On the 22nd of November, six months ago tonight, I went to bed as usual, giving my Dad a kiss on his head and a big cuddle, exchanging the words ‘love you’ – not knowing that I would never get to do that again. I woke up at 2:30am to find him awake with chest pain, I drove him to hospital and within hours I was on the phone with the rest of my family telling them to come to the hospital as soon as possible.

On the 23rd of November, at 5:30am, we sat on a chair out the front of the hospital huddled as a shocked, grieving family as people passed by.

That same night I went to bed with no kiss, hug or ‘love you’ from Dad. Instead, I took a sleeping tablet and cuddled into the shirt that Dad was wearing when I took him to hospital, and since that night, I have not slept a night without it.

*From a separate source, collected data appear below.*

(** * EMS mock simulation: the state manager and its derivation functions

    Shallow embedding of [backend/ems_api/services.py].

    Numbers.  The program computes with Python floats.  They are read here as
    the real numbers they stand for ([R] of the Standard Library, with its
    [sin] and [PI] for [math.sin] and [math.pi]); the rounding error of the
    floating-point operations, infinities and NaN are outside this model.
    In particular [round] is taken on the exact number: at a decimal tie
    (12.675 to two decimals) the float the program holds lies on one side of
    the tie, and Python may return the other neighbour than the one computed
    here.
    Comparisons, [min], [max], [abs] and [round] follow the Python
    definitions of these builtins (argument order, ties, half-to-even).

    Time.  Every reading of the wall clock ([time.time()], [datetime.now()])
    is an explicit input of the function that performs it. *)

From Stdlib Require Import Reals Lra Lia ZArith List Ascii String Bool Zfloor.
From Stdlib Require Import DecimalString.
Import ListNotations.

Local Open Scope R_scope.

(** ** Python builtins on numbers *)

Module Py.

Definition lt (x y : R) : bool := if Rlt_dec x y then true else false.
Definition gt (x y : R) : bool := lt y x.
Definition le (x y : R) : bool := if Rle_dec x y then true else false.

(** [min(a, b)]: the first argument is kept unless the second is
    strictly smaller. *)
Definition min (a b : R) : R := if lt b a then b else a.
(** * sopel-climacell: the reply formatting of the weather plugin

    A shallow embedding of [sopel_climacell/plugin.py]: the lookup tables,
    [get_wind], [_get_temp_color], [_get_value_format], [_parse_data], the
    sorting step of [get_weather] and the message splitting at the end of
    [weather], then [get_latlon] and the commands [weather] and
    [set_location], followed by the properties proved about them.

    Conventions.
    - A Python [str] is a Rocq [string] holding its UTF-8 encoding; [py_len]
      counts code points.  String constants are the source file's, character
      for character (the file declares [coding=utf8]); the escapes [↓]
      and the like of [get_wind] are written as the characters they denote.
    - A Python [int] is a [Z]; a finite [float] is the rational it denotes
      ([Q]), so that comparisons and truthiness are exact.  [nan] and the
      infinities, which Python's decoder accepts as the literals [NaN] and
      [Infinity] though JSON has none, are left out: the statements are
      about the finite numbers.
    - What a [float] looks like once printed, binary rounding, sopel's unit
      conversions, pendulum and the Unicode database are not modelled: they
      are the fields of the class [Externals], and every result holds for
      all of its instances.  So are the requests of the commands, the fields
      of the class [Services].
    - A dict whose order or size matters is the list of its items in
      insertion order, no key being there twice.
    - An exception is a value of [result]; [x <- c ;; k] propagates it. *)

From Stdlib Require Import String Ascii List ZArith QArith Bool Lia.
From Stdlib Require Import DecimalString Permutation Sorted Lqa.
Import ListNotations.
Local Open Scope list_scope.
Local Open Scope string_scope.

(** ** Exceptions *)

Inductive exception : Type :=
| KeyError
| TypeError
| ValueError
| AttributeError
| OtherError (name : string).

Inductive result (A : Type) : Type :=
| Ok (a : A)
| Raise (e : exception).

Arguments Ok {A} a.
Arguments Raise {A} e.

Definition bind {A B : Type} (c : result A) (k : A -> result B) : result B :=
  match c with
  | Ok a => k a
  | Raise e => Raise e
  end.

Notation "x <- c ;; k" := (bind c (fun x => k))
  (at level 61, c at next level, right associativity).

(** ** Python values, as the JSON of the weather API carries them *)

Inductive pyval : Type :=
| VNone
| VBool (b : bool)
| VInt (z : Z)
| VFloat (q : Q)
| VStr (s : string).

(** [bool(v)]. *)
Definition truthy (v : pyval) : bool :=
  match v with
  | VNone => false
  | VBool b => b
  | VInt z => negb (z =? 0)%Z
  | VFloat q => negb (Qeq_bool q 0)
  | VStr s => negb (s =? "")
  end.

(** [v == s] for a string literal [s]. *)
Definition py_eq (v : pyval) (s : string) : bool :=
  match v with
  | VStr t => t =? s
  | _ => false
  end.

(** The number a value stands for in a comparison or in [round]; [None]
    where Python raises [TypeError] ([bool] is a subclass of [int]). *)
Definition number (v : pyval) : option Q :=
  match v with
  | VBool b => Some (inject_Z (if b then 1 else 0))
  | VInt z => Some (inject_Z z)
  | VFloat q => Some q
  | VNone | VStr _ => None
  end.

Definition le (a b : Q) : bool := Qle_bool a b.
Definition lt (a b : Q) : bool := negb (Qle_bool b a).
Definition gt (a b : Q) : bool := lt b a.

I have flashbacks from the time I spent at the hospital with him that night. I see groups of people surrounding my Dad. I can hear again the counting of compressions to his chest and then I get angry. I get angry at myself because I don’t want these flashbacks. I feel in these moments that it is ungrateful of me to be experiencing post traumatic stress when I should just be fucking grateful, right? I feel deep rage towards myself and am utterly disgusted because what should have been a beautiful moment, has ever since been uncontrollably ugly and terrifying.

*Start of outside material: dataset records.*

(** * Semantic keyword grouper: cache-fronted classification pipeline

    A shallow embedding of [db_utils.py], [llm_utils.py] and the keyword
    processing loop of [app.py], with the properties of the specification
    stated and settled against it.

    Conventions of the embedding.
    - A Python [str] is the list of its code points ([pystr]); texts are
      sequences of Unicode scalar values, as the form widgets, the CSV
      decoder and the language list deliver them.
    - A Python [int] is a [Z]; a [bytes] value is a list of [Z] in 0..255.
    - Code that touches the sqlite table, prints or calls a vendor API is
      written in a state-and-exception monad over [World].
    - The sqlite file is taken to be reachable; the table itself may be
      missing, in which case every statement raises [OperationalError].
    - A vendor wrapper of [llm_utils.py] ([call_openai_api] and its
      siblings) is represented by what it gives back to its caller: the SDK
      request and the JSON extraction inside it are not unfolded.
    - Streamlit display calls (progress bar, status line, [st.error],
      [st.warning]) and the half-second [time.sleep] do not feed back into
      the computation and are left out. *)

From Stdlib Require Import Ascii String.
From Stdlib Require Import List ZArith NArith Lia Bool.
From Stdlib Require Import Permutation Sorted FinFun.
Import ListNotations.

Set Implicit Arguments.

(* ================================================================== *)
(** * Python text *)

Module Text.

Definition pystr := list N.

(** A string literal of the source (ASCII). *)
Definition text (s : string) : pystr :=
  map N_of_ascii (list_ascii_of_string s).

Fixpoint pystr_eqb (a b : pystr) : bool :=
  match a, b with
  | [], [] => true
  | x :: a', y :: b' => N.eqb x y && pystr_eqb a' b'
  | _, _ => false
  end.

(** [str.isspace] for one code point (CPython's [_PyUnicode_IsWhitespace]). *)
Definition is_whitespace (c : N) : bool :=
  ((0x09 <=? c) && (c <=? 0x0D) ||
   (0x1C <=? c) && (c <=? 0x20) ||
   (c =? 0x85) || (c =? 0xA0) || (c =? 0x1680) ||
   (0x2000 <=? c) && (c <=? 0x200A) ||
   (c =? 0x2028) || (c =? 0x2029) || (c =? 0x202F) ||
   (c =? 0x205F) || (c =? 0x3000))%N.

Fixpoint lstrip (s : pystr) : pystr :=
  match s with
  | c :: s' => if is_whitespace c then lstrip s' else s
  | [] => []
  end.

Definition rstrip (s : pystr) : pystr := rev (lstrip (rev s)).

(** [s.strip()] *)
Definition strip (s : pystr) : pystr := rstrip (lstrip s).

(** [a or b] on strings: the empty string is falsy. *)
Definition str_or (a b : pystr) : pystr :=
  match a with [] => b | _ => a end.

(** Lexicographic comparison by code point, which is also the order of the
    UTF-8 encodings (sqlite's BINARY collation). *)
Fixpoint str_compare (a b : pystr) : comparison :=
  match a, b with
  | [], [] => Eq
  | [], _ :: _ => Lt
  | _ :: _, [] => Gt
  | x :: a', y :: b' =>
      match N.compare x y with
      | Eq => str_compare a' b'
      | c => c
      end
  end.

Definition str_leb (a b : pystr) : bool :=
  match str_compare a b with Gt => false | _ => true end.

(** Decimal digits of a non-negative number, most significant first. *)
Fixpoint digits_fuel (fuel : nat) (n : N) (acc : pystr) : pystr :=
  match fuel with
  | O => acc
  | S f =>
      let acc' := (48 + n mod 10)%N :: acc in
      if (n <? 10)%N then acc' else digits_fuel f (n / 10)%N acc'
  end.

(** [str(z)] for a Python int. *)
Definition str_of_int (z : Z) : pystr :=
  let n := Z.to_N (Z.abs z) in
  let ds := digits_fuel (S (N.to_nat (N.log2 n))) n [] in
  if (z <? 0)%Z then 45%N :: ds else ds.

(** [s.encode('utf-8')], character by character.  The built-in raises
    [UnicodeEncodeError] on a lone surrogate, and a [str] holds no code
    point above U+10FFFF: [encode_utf8] is the built-in on the texts that
    [valid_text] accepts, and only there. *)
Definition utf8_char (c : N) : list Z :=
  let z := Z.of_N c in
  if (z <? 0x80)%Z then [z]
  else if (z <? 0x800)%Z then
    [Z.lor 0xC0 (Z.shiftr z 6);
     Z.lor 0x80 (Z.land z 0x3F)]
  else if (z <? 0x10000)%Z then
    [Z.lor 0xE0 (Z.shiftr z 12);
     Z.lor 0x80 (Z.land (Z.shiftr z 6) 0x3F);
     Z.lor 0x80 (Z.land z 0x3F)]
  else
    [Z.lor 0xF0 (Z.shiftr z 18);
     Z.lor 0x80 (Z.land (Z.shiftr z 12) 0x3F);
     Z.lor 0x80 (Z.land (Z.shiftr z 6) 0x3F);
     Z.lor 0x80 (Z.land z 0x3F)].

Definition encode_utf8 (s : pystr) : list Z := flat_map utf8_char s.

Definition is_scalar_value (c : N) : bool :=
  ((c <? 0xD800) || (0xDFFF <? c))%N && (c <? 0x110000)%N.

Definition valid_text (s : pystr) : bool := forallb is_scalar_value s.

End Text.
Import Text.

(* ================================================================== *)
(** * SHA-256 ([hashlib.sha256], FIPS 180-4) on 32-bit words held in [Z] *)

Module SHA256.
Local Open Scope Z_scope.

Definition wrap (x : Z) : Z := x mod 4294967296.
Definition add32 (x y : Z) : Z := wrap (x + y).
Definition rotr (n x : Z) : Z :=
  Z.lor (Z.shiftr x n) (wrap (Z.shiftl x (32 - n))).
Definition not32 (x : Z) : Z := 4294967295 - x.

Definition Ch (x y z : Z) := Z.lxor (Z.land x y) (Z.land (not32 x) z).
Definition Maj (x y z : Z) :=
  Z.lxor (Z.lxor (Z.land x y) (Z.land x z)) (Z.land y z).
Definition bsig0 x := Z.lxor (Z.lxor (rotr 2 x) (rotr 13 x)) (rotr 22 x).
Definition bsig1 x := Z.lxor (Z.lxor (rotr 6 x) (rotr 11 x)) (rotr 25 x).
Definition ssig0 x := Z.lxor (Z.lxor (rotr 7 x) (rotr 18 x)) (Z.shiftr x 3).
Definition ssig1 x := Z.lxor (Z.lxor (rotr 17 x) (rotr 19 x)) (Z.shiftr x 10).

(** The first 32 bits of the fractional parts of the cube roots of the
    first 64 primes. *)
Definition round_constants : list Z :=
  [1116352408; 1899447441; 3049323471; 3921009573; 961987163; 1508970993;
   2453635748; 2870763221; 3624381080; 310598401; 607225278; 1426881987;
   1925078388; 2162078206; 2614888103; 3248222580; 3835390401; 4022224774;
   264347078; 604807628; 770255983; 1249150122; 1555081692; 1996064986;
   2554220882; 2821834349; 2952996808; 3210313671; 3336571891; 3584528711;
   113926993; 338241895; 666307205; 773529912; 1294757372; 1396182291;
   1695183700; 1986661051; 2177026350; 2456956037; 2730485921; 2820302411;
   3259730800; 3345764771; 3516065817; 3600352804; 4094571909; 275423344;
   430227734; 506948616; 659060556; 883997877; 958139571; 1322822218;
   1537002063; 1747873779; 1955562222; 2024104815; 2227730452; 2361852424;
   2428436474; 2756734187; 3204031479; 3329325298].

(** The chaining value: eight words. *)
Record chain := Chain { ha : Z; hb : Z; hc : Z; hd : Z;
                        he : Z; hf : Z; hg : Z; hh : Z }.

(** The first 32 bits of the fractional parts of the square roots of the
    first 8 primes. *)
Definition initial_chain : chain :=
  Chain 1779033703 3144134277 1013904242 2773480762
        1359893119 2600822924 528734635 1541459225.

(** Padding: a 1 bit, zeros up to 56 mod 64 bytes, the bit length on 8 bytes. *)
Definition be_bytes (count : nat) (x : Z) : list Z :=
  map (fun i => Z.land (Z.shiftr x (8 * Z.of_nat (count - 1 - i))) 255)
      (seq 0 count).

Definition pad (msg : list Z) : list Z :=
  let len := Z.of_nat (length msg) in
  let zeros := Z.to_nat ((55 - len) mod 64) in
  msg ++ 0x80 :: repeat 0 zeros ++ be_bytes 8 ((8 * len) mod 2 ^ 64).

(** Big-endian words of a byte string. *)
Fixpoint words_of (bytes : list Z) : list Z :=
  match bytes with
  | b0 :: b1 :: b2 :: b3 :: rest =>
      (((b0 * 256 + b1) * 256 + b2) * 256 + b3) :: words_of rest
  | _ => []
  end.

(** The message schedule, kept most recent word first while it grows. *)
Fixpoint extend_schedule (n : nat) (rev_w : list Z) : list Z :=
  match n with
  | O => rev_w
  | S n' =>
      let w :=
        add32 (add32 (add32 (ssig1 (nth 1 rev_w 0)) (nth 6 rev_w 0))
                     (ssig0 (nth 14 rev_w 0)))
              (nth 15 rev_w 0) in
      extend_schedule n' (w :: rev_w)
  end.

Definition schedule (block : list Z) : list Z :=
  rev (extend_schedule 48 (rev block)).

Definition round (s : chain) (kw : Z * Z) : chain :=
  let (k, w) := kw in
  let t1 := add32 (add32 (add32 (add32 (hh s) (bsig1 (he s)))
                                (Ch (he s) (hf s) (hg s))) k) w in
  let t2 := add32 (bsig0 (ha s)) (Maj (ha s) (hb s) (hc s)) in
  Chain (add32 t1 t2) (ha s) (hb s) (hc s)
        (add32 (hd s) t1) (he s) (hf s) (hg s).

Definition compress (h : chain) (block : list Z) : chain :=
  let s := fold_left round (combine round_constants (schedule block)) h in
  Chain (add32 (ha h) (ha s)) (add32 (hb h) (hb s))
        (add32 (hc h) (hc s)) (add32 (hd h) (hd s))
        (add32 (he h) (he s)) (add32 (hf h) (hf s))
        (add32 (hg h) (hg s)) (add32 (hh h) (hh s)).

(** Sixteen-word blocks, in order. *)
Fixpoint blocks (count : nat) (ws : list Z) : list (list Z) :=
  match count with
  | O => []
  | S c => firstn 16 ws :: blocks c (skipn 16 ws)
  end.

Definition chain_of (msg : list Z) : chain :=
  let ws := words_of (pad msg) in
  fold_left compress (blocks (length ws / 16) ws) initial_chain.

Definition word (x : Z) : Prop := 0 <= x < 4294967296.

Definition chain_words (h : chain) : Prop :=
  word (ha h) /\ word (hb h) /\ word (hc h) /\ word (hd h) /\
  word (he h) /\ word (hf h) /\ word (hg h) /\ word (hh h).

(** The 256-bit digest as one number, first word most significant. *)
Definition pack (h : chain) : Z :=
  fold_left (fun acc w => acc * 4294967296 + w)
            [ha h; hb h; hc h; hd h; he h; hf h; hg h; hh h] 0.

Definition digest (msg : list Z) : Z := pack (chain_of msg).

Definition hex_digit (d : Z) : N :=
  Z.to_N (if d <? 10 then 48 + d else 87 + d).

Definition is_lower_hex (c : N) : bool :=
  ((48 <=? c) && (c <=? 57) || (97 <=? c) && (c <=? 102))%N.

(** [.hexdigest()]: 64 lowercase hexadecimal digits. *)
Definition hexdigest (msg : list Z) : pystr :=
  let d := digest msg in
  map (fun i => hex_digit (Z.land (Z.shiftr d (4 * Z.of_nat (63 - i))) 15))
      (seq 0 64).

End SHA256.

(** [get_prompt_hash(prompt_text)] *)
Definition get_prompt_hash (prompt_text : pystr) : pystr :=
  SHA256.hexdigest (encode_utf8 prompt_text).

(* ================================================================== *)
(** * Python values, exceptions and results *)

(** A dict with string keys, in insertion order; a key is looked up at its
    first entry. *)
Definition dict (V : Type) := list (pystr * V).

Fixpoint dict_get {V : Type} (d : dict V) (key : pystr) : option V :=
  match d with
  | [] => None
  | (k, v) :: d' => if pystr_eqb k key then Some v else dict_get d' key
  end.

(** [key in d] *)
Definition dict_in {V : Type} (key : pystr) (d : dict V) : bool :=
  match dict_get d key with Some _ => true | None => false end.

(** [d.get(key, default)] *)
Definition dict_get_default {V : Type} (d : dict V) (key : pystr) (default : V) : V :=
  match dict_get d key with Some v => v | None => default end.

(** What [json.loads] can return, and [None].  A float is carried as its
    [repr] (such as [1.5], [1e+16], [nan]). *)
#[local] Set Warnings "-register-all".
Inductive pyval :=
| PyNone
| PyBool (b : bool)
| PyInt (z : Z)
| PyFloat (repr : pystr)
| PyStr (s : pystr)
| PyList (items : list pyval)
| PyDict (entries : list (pystr * pyval)).

(** [bool(v)] *)
Definition truthy (v : pyval) : bool :=
  match v with
  | PyNone => false
  | PyBool b => b
  | PyInt z => negb (z =? 0)%Z
  | PyFloat r => negb (pystr_eqb r (text "0.0") || pystr_eqb r (text "-0.0"))
  | PyStr s => match s with [] => false | _ => true end
  | PyList l => match l with [] => false | _ => true end
  | PyDict d => match d with [] => false | _ => true end
  end.

(** [isinstance(v, dict)] *)
Definition is_dict (v : pyval) : bool :=
  match v with PyDict _ => true | _ => false end.

(** [sep.join(parts)] *)
Fixpoint join (sep : pystr) (parts : list pystr) : pystr :=
  match parts with
  | [] => []
  | [p] => p
  | p :: ps => p ++ sep ++ join sep ps
  end.

(** An exception object: its class and what [str(e)] gives. *)
Record exn := Exn { exn_class : pystr; exn_str : pystr }.

Definition ValueError (msg : pystr) : exn := Exn (text "ValueError") msg.
(** [str(KeyError(name))] is the [repr] of the key; for a plain ASCII
    identifier that is the name between single quotes. *)
Definition KeyError_ident (name : pystr) : exn :=
  Exn (text "KeyError") (text "'" ++ name ++ text "'").
Definition IntegrityError (msg : pystr) : exn := Exn (text "IntegrityError") msg.
Definition OperationalError (msg : pystr) : exn :=
  Exn (text "OperationalError") msg.
Definition DatabaseError (msg : pystr) : exn := Exn (text "DatabaseError") msg.

Inductive result (A : Type) :=
| Return (a : A)
| Raise (e : exn).
Arguments Return {A} a.
Arguments Raise {A} e.

(* ================================================================== *)
(** * Program state *)

(** One row of table [keyword_groups]. *)
Record Row := {
  id : Z;
  keyword : pystr;
  language : pystr;
  prompt_hash : pystr;
  main_cat : pystr;
  sub_cat_1 : pystr;
  sub_cat_2 : pystr;
  semantic_theme : pystr;
  date_added : pystr
}.

Inductive vendor := OpenAI | Gemini | Claude | Mistral.

(** A pandas DataFrame of text cells. *)
Record DataFrame := { columns : list pystr; rows : list (list pystr) }.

I can’t control this, so I learn to be with these moments, let them go and do my best to not allow them to overstay, because it’s the only way I know how.

I am working on this so that one day I can look back on my father’s last moments and feel the deep, deep fucking gratefulness that I know lays beneath all this. I chose to witness Dad in his most vulnerable state, but I could not imagine having done a single thing differently, because turning away in a moment he deserved to be held didn’t feel right to me. It was the least I could do. I will stare at this PTSD, butt heads with it however many times I have to just to beat it to the fucking ground so that I can see the beauty again.

In the last six months I have wondered why Dad hasn’t given me a sign that he’s still with me. I have stared blankly across from the very chair he sat in before I took him to hospital, wondering why I haven’t felt him around. It is a bizarre, agonising thing to go from living with someone so close to you, to then learning a life without them. Rethinking what the new ‘normal’ within the house will look like without their presence - but always, always waiting for them to come home.

In the initial months, and even sometimes still, I would go home looking forward to telling Dad something about my day, or asking him a question that only he could answer, and having to remember that the only way I can now speak to him is with a pen and paper in a diary I have dedicated to talking with him.

This is showing the parts of grief that otherwise don’t get spoken about, and although everyone has a totally different experience; this is mine.

I hope that in sharing this, I can create awareness that when someone is proving to be strong on the outside, there is a world of hurt within.

I wish that, although life is tough, you believe in yourself every day, because we got this.

Just keep doing it, whatever ‘it’ looks like for you.